2010-06-05 09:06:06

by Tejun Heo

[permalink] [raw]
Subject: Re: OSS Proxy Jack slave

Hello,

(cc'ing Miklos and mailing lists)

On 06/05/2010 10:50 AM, Mikael Bouillot wrote:
> Just a quick question: have you reached some form of understanding
> with Miklos Szeredi over the direct mmap in FUSE issue?
>
> I've read the thread from February 2010, and though most of the
> kernel material fly way over my head, I've got the general idea.
>
> FUSD has had mmap support since around the time I started using
> oss2jack, so I don't know exactly how many apps I use require it
> (besides Quake3). I'll put a printf in my oss2jack's mmap() to
> see what I'll be missing.
>
> I could use a patched FUSE, but stopping to have to maintain a
> piece of out-of-tree kernel code was The. Whole.
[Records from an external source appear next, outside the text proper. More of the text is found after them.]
(** [dispatch (p, t)]: the clock moves to [t], the event is marked as being
    dispatched, and its handler runs. *)
Definition dispatch (fuel : nat) (p : positive) (t : f64) (w : W) s : result (W * sched Q) :=
  if flt t (clock_ s) then Fault Aborted
  else
    let! st := store (evs s) (Some p) (fun v => set_uid (- uid_ v) v) in
    let! v := load st (Some p) in
    match handler_ v with
    | None => Fault NullDeref
    | Some h =>
        let '(w', acts) := handle h p t w in
        let! s' := run_actions fuel acts (Sched t (halted_ s) (next_uid s) st (queue s)) in
        Ok (w', s')
    end.

(** The first [n] iterations of the loop of [run], with the events they
    dispatched and their times. *)
Fixpoint run_steps (n fuel : nat) (w : W) s : result (W * sched Q * list (positive * f64)) :=
  match n with
  | O => Ok (w, s, [])
  | S n' =>
      if halted_ s then Ok (w, s, [])
      else
        let! '(r, st, q) := eq_deque fuel (evs s) (queue s) in
        let s1 := Sched (clock_ s) (halted_ s) (next_uid s) st q in
        match r with
        | None => Ok (w, s1, [])
        | Some p =>
            let! v := load st (Some p) in
            let! '(w', s2) := dispatch fuel p (time_ v) w s1 in
            let! '(w2, s3, tr) := run_steps n' fuel w' s2 in
            Ok (w2, s3, (p, time_ v) :: tr)
        end
  end.

(** ** Commands of the Tcl object *)

(** [at t proc]: [None] is the error "can't schedule command in past".
    The new event's handler is [at_handler]. *)
Definition at_command (fuel : nat) (at_handler : positive) (t : f64) s
    : result (option (positive * sched Q)) :=
  let '(e, st) := alloc (evs s) new_event in
  let delay := if flt t f0 then fneg t else fsub t (clock_ s) in
  if flt delay f0 then Ok None
  else
    let! s' := schedule fuel (Some at_handler) e delay
      (Sched (clock_ s) (halted_ s) (next_uid s) st (queue s)) in
    Ok (Some (e, s')).

(** [at-now proc] *)
Definition at_now_command (fuel : nat) (at_handler : positive) s : result (positive * sched Q) :=
  let '(e, st) := alloc (evs s) new_event in
  let! s' := schedule fuel (Some at_handler) e f0
    (Sched (clock_ s) (halted_ s) (next_uid s) st (queue s)) in
  Ok (e, s').

(** [cancel uid] (and [at uid]): look the event up, cancel and free it. *)
Definition cancel_command (fuel : nat) (u : Z) s : result (sched Q) :=
  let! '(r, q) := eq_lookup fuel u (evs s) (queue s) in
  let s1 := Sched (clock_ s) (halted_ s) (next_uid s) (evs s) q in
  match r with
  | None => Ok s1
  | Some e => let! s2 := cancel fuel e s1 in run_action fuel (AFree e) s2
  end.
End scheduler.

(** ** The invariant *)

(** A pending event: to be dispatched at a real time not before the clock,
    by some handler, and numbered. *)
Record pending (clock : f64) (next : Z) (ev : event) : Prop := {
  p_handler : is_Some (handler_ ev);
  p_valid : valid (time_ ev) = true;
  p_nonneg : nonneg (time_ ev) = true;
  p_future : fle clock (time_ ev) = true;
  p_uid : 0 < uid_ ev < next;
}.

(** What holds of the events [es] waiting at time [clock], numbers being
    given out from [next]. *)
Record waiting (clock : f64) (next : Z) (st : events) (es : list positive) : Prop := {
  w_order : in_order (tm st) es;
  w_turn : in_turn (tm st) (unum st) es;
  w_pending : forall e, e ∈ es -> exists ev, st !! e = Some ev /\ pending clock next ev;
  w_others : forall e ev, st !! e = Some ev -> 0 < uid_ ev -> e ∈ es;
  w_uids : forall e1 e2 v1 v2, st !! e1 = Some v1 -> st !! e2 = Some v2 ->
    0 < uid_ v1 -> uid_ v1 = uid_ v2 -> e1 = e2;
  w_clock : valid clock = true /\ nonneg clock = true;
  w_next : 0 < next;
}.

(** The times and numbers of events that kept their data. *)
Lemma data_lookup (st st' : events) k v :
  ev_data <$> st' !! k = ev_data <$> st !! k -> st' !! k = Some v ->
  exists v0, st !! k = Some v0 /\ handler_ v0 = handler_ v /\ time_ v0 = time_ v /\
    uid_ v0 = uid_ v.
Proof.
  intros Hd Hv. rewrite Hv in Hd. destruct (st !! k) as [v0|]; [|done].
  injection Hd as ? ? ?. eauto 10.
Qed.

Lemma data_num (st st' : events) k :
  ev_data <$> st' !! k = ev_data <$> st !! k -> unum st' k = unum st k.
Proof.
  unfold unum. intros Hd. destruct (st' !! k) as [v'|], (st !! k) as [v|]; try done.
  by injection Hd.
Qed.

Section waiting.
Context (c : f64) (nx : Z).
Implicit Types (st : events) (es : list positive).

Lemma w_numbers st es :
  waiting c nx st es -> Forall (fun x => is_Some (st !! x) /\ is_nan (tm st x) = false) es.
Proof.
  intros Hw. apply Forall_forall. intros e He.
  destruct (w_pending _ _ _ _ Hw e He) as (ev & Hev & Hp). unfold tm. rewrite Hev.
  split; [done|]. apply nonneg_not_nan, Hp.
Qed.

Lemma w_idle st es e v : waiting c nx st es -> st !! e = Some v -> uid_ v <= 0 <-> e ∉ es.
Proof.
  intros Hw Hv. split.
  - intros Hu Hin. destruct (w_pending _ _ _ _ Hw e Hin) as (v' & Hv' & [_ _ _ _ P]).
    assert (v' = v) as -> by congruence. lia.
  - intros Hn. destruct (Z.le_gt_cases (uid_ v) 0); [done|]. exfalso. apply Hn.
    by eapply (w_others _ _ _ _ Hw).
Qed.

Lemma w_future st es k : waiting c nx st es -> k ∈ es -> fle c (tm st k) = true.
Proof.
  intros Hw Hk. destruct (w_pending _ _ _ _ Hw k Hk) as (v & Hv & [_ _ _ P _]).
  unfold tm. by rewrite Hv.
Qed.

(** Only the data of the events matters. *)
Lemma waiting_data st st' es :
  waiting c nx st es -> (forall k, ev_data <$> st' !! k = ev_data <$> st !! k) ->
  waiting c nx st' es.
Proof.
  intros [Ho Ht Hp Hot Hu Hc Hn] Hd. constructor; try done.
  - eapply in_order_ext; [|exact Ho]. apply Forall_forall. intros k _. symmetry.
    apply data_tm, Hd.
  - eapply in_turn_ext; [|exact Ht]. apply Forall_forall. intros k _.
    split; symmetry; [apply data_tm, Hd|apply data_num, Hd].
  - intros e He. destruct (Hp e He) as (ev & Hev & [? ? ? ? ?]).
    specialize (Hd e). rewrite Hev in Hd. destruct (st' !! e) as [ev'|]; [|done].
    injection Hd as Eh Et Eu. exists ev'. split; [done|].
    constructor; rewrite ?Eh, ?Et, ?Eu; done.
  - intros e ev Hev Hpos. destruct (data_lookup _ _ _ _ (Hd e) Hev) as (v0 & Hv0 & _ & _ & Eu).
    eapply Hot; [done|]. by rewrite Eu.
  - intros e1 e2 v1 v2 H1 H2 Hpos Heq.
    destruct (data_lookup _ _ _ _ (Hd e1) H1) as (w1 & Hw1 & _ & _ & E1).
    destruct (data_lookup _ _ _ _ (Hd e2) H2) as (w2 & Hw2 & _ & _ & E2).
    eapply Hu; [done|done|by rewrite E1|by rewrite E1, E2].
Qed.

(** Fewer events, changes to the ones that do not wait, and an advance of
    the clock. *)
Lemma waiting_fewer st st' es es' c' :
  waiting c nx st es -> (forall k, k ∈ es' -> k ∈ es) -> in_order (tm st) es' ->
  in_turn (tm st) (unum st) es' ->
  (forall k, k ∈ es' -> st' !! k = st !! k) ->
  (forall k v, k ∉ es' -> st' !! k = Some v -> uid_ v <= 0) ->
  valid c' = true -> nonneg c' = true ->
  (forall k, k ∈ es' -> fle c' (tm st k) = true) -> waiting c' nx st' es'.
Proof.
  intros Hw Hsub Ho Htn Hin Hout Vc Nc Hc.
  assert (Hpos : forall k v, st' !! k = Some v -> 0 < uid_ v -> k ∈ es' /\ st !! k = Some v).
  { intros k v Hv Hu. destruct (decide (k ∈ es')) as [Hk|Hk].
    - split; [done|]. by rewrite <- Hin.
    - specialize (Hout k v Hk Hv). lia. }
  constructor; [| | | | |done|apply Hw].
  - eapply in_order_ext; [|exact Ho]. apply Forall_forall. intros k Hk. unfold tm. by rewrite Hin.
  - eapply in_turn_ext; [|exact Htn]. apply Forall_forall. intros k Hk. unfold tm, unum. by rewrite Hin.
  - intros e He. destruct (w_pending _ _ _ _ Hw e (Hsub e He)) as (v & Hv & [P1 P2 P3 P4 P5]).
    exists v. rewrite Hin by done. split; [done|]. constructor; try done.
    specialize (Hc e He). unfold tm in Hc. by rewrite Hv in Hc.
  - intros e v Hv Hu. by apply (Hpos e v).
  - intros e1 e2 v1 v2 H1 H2 Hu Heq.
    destruct (Hpos _ _ H1 Hu) as [_ W1]. destruct (Hpos _ _ H2 ltac:(lia)) as [_ W2].
    by eapply (w_uids _ _ _ _ Hw).
Qed.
Point. of
> switching from FUSD to a CUSE-based system T_T

Miklos, any update on the mmap interface?

Thanks.

--
tejun


2010-06-09 10:08:22

by Miklos Szeredi

[permalink] [raw]
Subject: Re: [fuse-devel] OSS Proxy Jack slave

On Sat, 05 Jun 2010, Tejun Heo wrote:
> Hello,
>
> (cc'ing Miklos and mailing lists)
>
> On 06/05/2010 10:50 AM, Mikael Bouillot wrote:
> > Just a quick question: have you reached some form of understanding
> > with Miklos Szeredi over the direct mmap in FUSE issue?
> >
> > I've read the thread from February 2010, and though most of the
> > kernel material fly way over my head, I've got the general idea.
> >
> > FUSD has had mmap support since around the time I started using
> > oss2jack, so I don't know exactly how many apps I use require it
> > (besides Quake3). I'll put a printf in my oss2jack's mmap() to
> > see what I'll be missing.
> >
> > I could use a patched FUSE, but stopping to have to maintain a
> > piece of out-of-tree kernel code was The. Whole. Point. of
> > switching from FUSD to a CUSE-based system T_T
>
> Miklos, any update on the mmap interface?

Sorry, got distracted by splice support on the fuse device.

I thought a bit about mmap in the last couple of days, and here's what
I came up with. This week I'll take a stab at implementing some of
this (as a hack week project, let's say :).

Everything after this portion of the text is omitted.